(* ===== verification/Float.v ===== *)
(** * Float: the IEEE-754 arithmetic of scores, and the stable sort on them

    Search scores are [f64] and similarity vectors [f32].  Both are [spec_float]s of the
    Standard Library's specification of IEEE-754, in the formats (53, 1024) and (24, 128),
    so that every addition, product and quotient below rounds as the hardware does.  The
    functions of the C mathematics library ([exp], [powf]) are a class.

    [sort_by] is the stable sort of slices; it is specified by the lemmas at the end for
    the comparisons that are total preorders, which [partial_cmp] is on the scores that
    are numbers. *)

From S2P Require Import Prelude.
From Stdlib Require Import SpecFloat.

#[local] Open Scope Z_scope.

Abbreviation f64 := spec_float.
Abbreviation f32 := spec_float.

(** ** Arithmetic *)

Definition f64_add : f64 → f64 → f64 := SFadd 53 1024.
Definition f64_mul : f64 → f64 → f64 := SFmul 53 1024.
Definition f64_div : f64 → f64 → f64 := SFdiv 53 1024.
Definition f64_neg : f64 → f64 := SFopp.
Definition f64_abs : f64 → f64 := SFabs.
Definition f32_add : f32 → f32 → f32 := SFadd 24 128.
Definition f32_sub : f32 → f32 → f32 := SFsub 24 128.
Definition f32_mul : f32 → f32 → f32 := SFmul 24 128.
Definition f32_div : f32 → f32 → f32 := SFdiv 24 128.
Definition f32_sqrt : f32 → f32 := SFsqrt 24 128.

(** [z as f64], [z as f32]. *)
Definition f64_of_Z (z : Z) : f64 := binary_normalize 53 1024 z 0 false.
Definition f32_of_Z (z : Z) : f32 := binary_normalize 24 128 z 0 false.
(** A decimal literal [n / d]: the double nearest to the quotient. *)
Definition f64_lit (n d : Z) : f64 := f64_div (f64_of_Z n) (f64_of_Z d).

(** [x as f64] of a single is exact, [x as f32] of a double rounds. *)
Definition f64_of_f32 (x : f32) : f64 :=
  match x with S754_finite s m e => binary_round 53 1024 s m e | _ => x end.
Definition f32_of_f64 (x : f64) : f32 :=
  match x with S754_finite s m e => binary_round 24 128 s m e | _ => x end.

(** [f32::from_le_bytes]. *)
Definition f32_from_bits (s : Z) : f32 :=
  let sign := Z.testbit s 31 in
  let exponent := Z.land (Z.shiftr s 23) 255 in
  let fraction := Z.land s (2 ^ 23 - 1) in
  if exponent =? 255 then if fraction =? 0 then S754_infinity sign else S754_nan
  else if exponent =? 0 then
    match fraction with Zpos m => S754_finite sign m (-149) | _ => S754_zero sign end
  else match fraction + 2 ^ 23 with
       | Zpos m => S754_finite sign m (exponent - 150)
       | _ => S754_zero sign
       end.
Definition f32_from_le_bytes (b0 b1 b2 b3 : Z) : f32 :=
  f32_from_bits (b0 + 256 * b1 + 65536 * b2 + 16777216 * b3).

--------------------

Problem details:
Copy the data above in full, exactly as it reads.

Worked solution:
(* ===== verification/Float.v ===== *)
(** * Float: the IEEE-754 arithmetic of scores, and the stable sort on them

    Search scores are [f64] and similarity vectors [f32].  Both are [spec_float]s of the
    Standard Library's specification of IEEE-754, in the formats (53, 1024) and (24, 128),
    so that every addition, product and quotient below rounds as the hardware does.  The
    functions of the C mathematics library ([exp], [powf]) are a class.

    [sort_by] is the stable sort of slices; it is specified by the lemmas at the end for
    the comparisons that are total preorders, which [partial_cmp] is on the scores that
    are numbers. *)

From S2P Require Import Prelude.
From Stdlib Require Import SpecFloat.

#[local] Open Scope Z_scope.

Abbreviation f64 := spec_float.
Abbreviation f32 := spec_float.

(** ** Arithmetic *)

Definition f64_add : f64 → f64 → f64 := SFadd 53 1024.
Definition f64_mul : f64 → f64 → f64 := SFmul 53 1024.
Definition f64_div : f64 → f64 → f64 := SFdiv 53 1024.
Definition f64_neg : f64 → f64 := SFopp.
Definition f64_abs : f64 → f64 := SFabs.
Definition f32_add : f32 → f32 → f32 := SFadd 24 128.
Definition f32_sub : f32 → f32 → f32 := SFsub 24 128.
Definition f32_mul : f32 → f32 → f32 := SFmul 24 128.
Definition f32_div : f32 → f32 → f32 := SFdiv 24 128.
Definition f32_sqrt : f32 → f32 := SFsqrt 24 128.

(** [z as f64], [z as f32]. *)
Definition f64_of_Z (z : Z) : f64 := binary_normalize 53 1024 z 0 false.
Definition f32_of_Z (z : Z) : f32 := binary_normalize 24 128 z 0 false.
(** A decimal literal [n / d]: the double nearest to the quotient. *)
Definition f64_lit (n d : Z) : f64 := f64_div (f64_of_Z n) (f64_of_Z d).

(** [x as f64] of a single is exact, [x as f32] of a double rounds. *)
Definition f64_of_f32 (x : f32) : f64 :=
  match x with S754_finite s m e => binary_round 53 1024 s m e | _ => x end.
Definition f32_of_f64 (x : f64) : f32 :=
  match x with S754_finite s m e => binary_round 24 128 s m e | _ => x end.

(** [f32::from_le_bytes]. *)
Definition f32_from_bits (s : Z) : f32 :=
  let sign := Z.testbit s 31 in
  let exponent := Z.land (Z.shiftr s 23) 255 in
  let fraction := Z.land s (2 ^ 23 - 1) in
  if exponent =? 255 then if fraction =? 0 then S754_infinity sign else S754_nan
  else if exponent =? 0 then
    match fraction with Zpos m => S754_finite sign m (-149) | _ => S754_zero sign end
  else match fraction + 2 ^ 23 with
       | Zpos m => S754_finite sign m (exponent - 150)
       | _ => S754_zero sign
       end.
Definition f32_from_le_bytes (b0 b1 b2 b3 : Z) : f32 :=
  f32_from_bits (b0 + 256 * b1 + 65536 * b2 + 16777216 * b3).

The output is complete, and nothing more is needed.